### [Exercise brief]
Pull every line holding the word "exec" from the data below and copy it.

### [Collected data entries]
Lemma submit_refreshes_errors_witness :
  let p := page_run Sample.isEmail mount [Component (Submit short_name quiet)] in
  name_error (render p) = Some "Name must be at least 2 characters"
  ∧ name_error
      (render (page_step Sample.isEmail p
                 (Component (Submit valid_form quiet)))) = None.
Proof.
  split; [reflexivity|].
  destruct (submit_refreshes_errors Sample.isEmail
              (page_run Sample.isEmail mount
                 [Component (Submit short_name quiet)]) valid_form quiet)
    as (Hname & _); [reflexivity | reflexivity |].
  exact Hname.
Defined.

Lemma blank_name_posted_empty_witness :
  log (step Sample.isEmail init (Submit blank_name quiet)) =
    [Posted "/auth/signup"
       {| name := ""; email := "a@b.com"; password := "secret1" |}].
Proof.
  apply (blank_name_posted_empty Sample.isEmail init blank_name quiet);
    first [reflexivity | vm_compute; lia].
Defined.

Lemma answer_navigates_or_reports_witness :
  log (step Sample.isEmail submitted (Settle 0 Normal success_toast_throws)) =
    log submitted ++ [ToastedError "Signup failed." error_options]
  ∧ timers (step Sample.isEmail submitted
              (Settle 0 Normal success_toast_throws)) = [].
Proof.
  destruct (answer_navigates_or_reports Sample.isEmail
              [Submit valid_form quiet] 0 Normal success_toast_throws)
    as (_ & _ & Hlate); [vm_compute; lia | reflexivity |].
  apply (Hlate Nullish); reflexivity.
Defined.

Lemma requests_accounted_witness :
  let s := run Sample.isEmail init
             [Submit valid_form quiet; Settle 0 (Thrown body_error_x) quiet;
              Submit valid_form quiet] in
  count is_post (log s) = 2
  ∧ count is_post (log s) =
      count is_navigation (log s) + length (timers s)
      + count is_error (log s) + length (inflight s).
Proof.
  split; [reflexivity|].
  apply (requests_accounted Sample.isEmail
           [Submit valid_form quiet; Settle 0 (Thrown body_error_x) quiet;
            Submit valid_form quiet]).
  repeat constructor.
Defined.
* * *
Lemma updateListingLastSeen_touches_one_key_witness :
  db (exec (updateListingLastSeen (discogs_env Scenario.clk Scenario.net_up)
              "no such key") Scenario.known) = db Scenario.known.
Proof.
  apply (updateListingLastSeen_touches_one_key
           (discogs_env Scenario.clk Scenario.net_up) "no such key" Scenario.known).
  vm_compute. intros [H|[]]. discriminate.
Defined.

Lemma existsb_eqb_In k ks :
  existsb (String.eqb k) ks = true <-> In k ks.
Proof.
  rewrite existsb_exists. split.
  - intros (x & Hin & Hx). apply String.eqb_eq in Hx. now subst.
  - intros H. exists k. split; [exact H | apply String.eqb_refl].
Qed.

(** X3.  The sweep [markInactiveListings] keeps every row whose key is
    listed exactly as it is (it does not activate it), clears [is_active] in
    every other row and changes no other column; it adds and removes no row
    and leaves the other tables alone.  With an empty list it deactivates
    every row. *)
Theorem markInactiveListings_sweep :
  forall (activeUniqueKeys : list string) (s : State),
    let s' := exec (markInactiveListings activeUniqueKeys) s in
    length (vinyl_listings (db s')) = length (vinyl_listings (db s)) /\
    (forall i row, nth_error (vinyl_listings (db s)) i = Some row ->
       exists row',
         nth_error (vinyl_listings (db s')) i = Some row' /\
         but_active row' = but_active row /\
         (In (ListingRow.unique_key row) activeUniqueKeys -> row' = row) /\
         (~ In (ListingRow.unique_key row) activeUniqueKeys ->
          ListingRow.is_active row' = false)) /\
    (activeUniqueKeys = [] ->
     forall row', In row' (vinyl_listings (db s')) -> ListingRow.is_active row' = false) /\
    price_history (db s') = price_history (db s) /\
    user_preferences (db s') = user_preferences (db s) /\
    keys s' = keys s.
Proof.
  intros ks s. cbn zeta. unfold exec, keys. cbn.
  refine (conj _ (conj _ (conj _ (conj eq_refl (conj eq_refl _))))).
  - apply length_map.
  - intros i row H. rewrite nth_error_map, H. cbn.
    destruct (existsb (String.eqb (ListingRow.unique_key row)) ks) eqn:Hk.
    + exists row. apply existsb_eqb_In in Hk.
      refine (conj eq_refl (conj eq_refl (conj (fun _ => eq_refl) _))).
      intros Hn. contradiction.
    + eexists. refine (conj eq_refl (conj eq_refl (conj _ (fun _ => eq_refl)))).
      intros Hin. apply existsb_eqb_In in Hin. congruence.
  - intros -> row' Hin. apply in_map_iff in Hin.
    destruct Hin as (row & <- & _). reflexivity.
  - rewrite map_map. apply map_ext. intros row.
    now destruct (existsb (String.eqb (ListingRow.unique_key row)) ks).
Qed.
* * *
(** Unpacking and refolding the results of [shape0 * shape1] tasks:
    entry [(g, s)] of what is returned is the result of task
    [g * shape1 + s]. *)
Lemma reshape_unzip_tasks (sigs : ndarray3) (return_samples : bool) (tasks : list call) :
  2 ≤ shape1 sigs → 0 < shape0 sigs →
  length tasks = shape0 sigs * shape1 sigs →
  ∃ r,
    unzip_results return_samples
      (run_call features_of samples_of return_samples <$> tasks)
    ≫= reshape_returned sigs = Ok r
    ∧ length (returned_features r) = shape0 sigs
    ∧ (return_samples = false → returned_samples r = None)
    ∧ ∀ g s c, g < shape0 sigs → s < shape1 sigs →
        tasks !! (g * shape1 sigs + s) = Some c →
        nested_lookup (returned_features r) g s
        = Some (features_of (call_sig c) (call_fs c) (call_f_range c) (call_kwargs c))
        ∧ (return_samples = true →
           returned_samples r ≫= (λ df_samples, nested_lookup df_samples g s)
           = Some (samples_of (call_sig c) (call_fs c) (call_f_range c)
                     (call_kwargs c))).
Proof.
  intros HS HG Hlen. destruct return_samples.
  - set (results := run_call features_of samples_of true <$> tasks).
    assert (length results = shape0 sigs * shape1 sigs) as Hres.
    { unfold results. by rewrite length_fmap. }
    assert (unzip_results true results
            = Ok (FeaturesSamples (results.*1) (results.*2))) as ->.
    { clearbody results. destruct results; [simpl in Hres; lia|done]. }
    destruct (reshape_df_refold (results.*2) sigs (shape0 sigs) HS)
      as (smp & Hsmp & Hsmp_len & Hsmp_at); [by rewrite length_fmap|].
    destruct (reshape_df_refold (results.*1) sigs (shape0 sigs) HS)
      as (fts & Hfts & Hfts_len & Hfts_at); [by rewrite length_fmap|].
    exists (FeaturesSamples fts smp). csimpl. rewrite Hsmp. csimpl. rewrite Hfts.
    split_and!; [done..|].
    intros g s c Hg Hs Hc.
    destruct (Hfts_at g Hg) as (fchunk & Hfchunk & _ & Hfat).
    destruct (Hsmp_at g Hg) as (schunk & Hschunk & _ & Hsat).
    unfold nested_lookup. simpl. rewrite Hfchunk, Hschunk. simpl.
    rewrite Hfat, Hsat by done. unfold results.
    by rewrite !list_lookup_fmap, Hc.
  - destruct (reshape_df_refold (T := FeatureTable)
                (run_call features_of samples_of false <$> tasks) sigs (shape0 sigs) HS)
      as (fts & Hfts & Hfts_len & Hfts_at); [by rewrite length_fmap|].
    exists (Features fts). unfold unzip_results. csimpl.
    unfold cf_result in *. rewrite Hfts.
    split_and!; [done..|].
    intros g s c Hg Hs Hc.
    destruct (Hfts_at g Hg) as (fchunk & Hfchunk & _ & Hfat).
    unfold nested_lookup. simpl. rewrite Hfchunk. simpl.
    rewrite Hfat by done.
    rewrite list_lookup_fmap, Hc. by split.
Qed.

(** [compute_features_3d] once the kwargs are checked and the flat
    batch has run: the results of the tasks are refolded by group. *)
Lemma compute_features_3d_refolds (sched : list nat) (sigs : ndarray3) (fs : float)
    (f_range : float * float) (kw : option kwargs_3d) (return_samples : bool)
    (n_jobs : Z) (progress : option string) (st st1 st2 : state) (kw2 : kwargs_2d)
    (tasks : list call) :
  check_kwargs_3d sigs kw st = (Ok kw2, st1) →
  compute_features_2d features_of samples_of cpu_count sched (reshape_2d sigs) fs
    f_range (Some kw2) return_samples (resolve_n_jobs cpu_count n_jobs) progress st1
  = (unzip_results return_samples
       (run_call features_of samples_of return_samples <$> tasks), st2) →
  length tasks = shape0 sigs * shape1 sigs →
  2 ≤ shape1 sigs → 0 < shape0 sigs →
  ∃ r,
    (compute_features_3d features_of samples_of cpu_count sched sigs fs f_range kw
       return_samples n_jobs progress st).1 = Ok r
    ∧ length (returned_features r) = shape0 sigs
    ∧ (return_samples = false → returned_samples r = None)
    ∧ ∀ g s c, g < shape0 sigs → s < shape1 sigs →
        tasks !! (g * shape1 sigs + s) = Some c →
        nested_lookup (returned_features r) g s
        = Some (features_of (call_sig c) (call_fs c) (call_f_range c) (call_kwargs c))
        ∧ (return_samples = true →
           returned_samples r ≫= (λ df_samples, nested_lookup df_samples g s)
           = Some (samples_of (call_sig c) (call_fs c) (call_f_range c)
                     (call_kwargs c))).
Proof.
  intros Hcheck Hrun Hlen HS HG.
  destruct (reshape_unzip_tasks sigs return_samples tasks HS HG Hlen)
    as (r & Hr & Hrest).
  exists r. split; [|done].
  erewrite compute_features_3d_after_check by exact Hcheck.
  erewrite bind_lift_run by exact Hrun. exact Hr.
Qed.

### [Written response]
  db (exec (updateListingLastSeen (discogs_env Scenario.clk Scenario.net_up)
    let s' := exec (markInactiveListings activeUniqueKeys) s in
  intros ks s. cbn zeta. unfold exec, keys. cbn.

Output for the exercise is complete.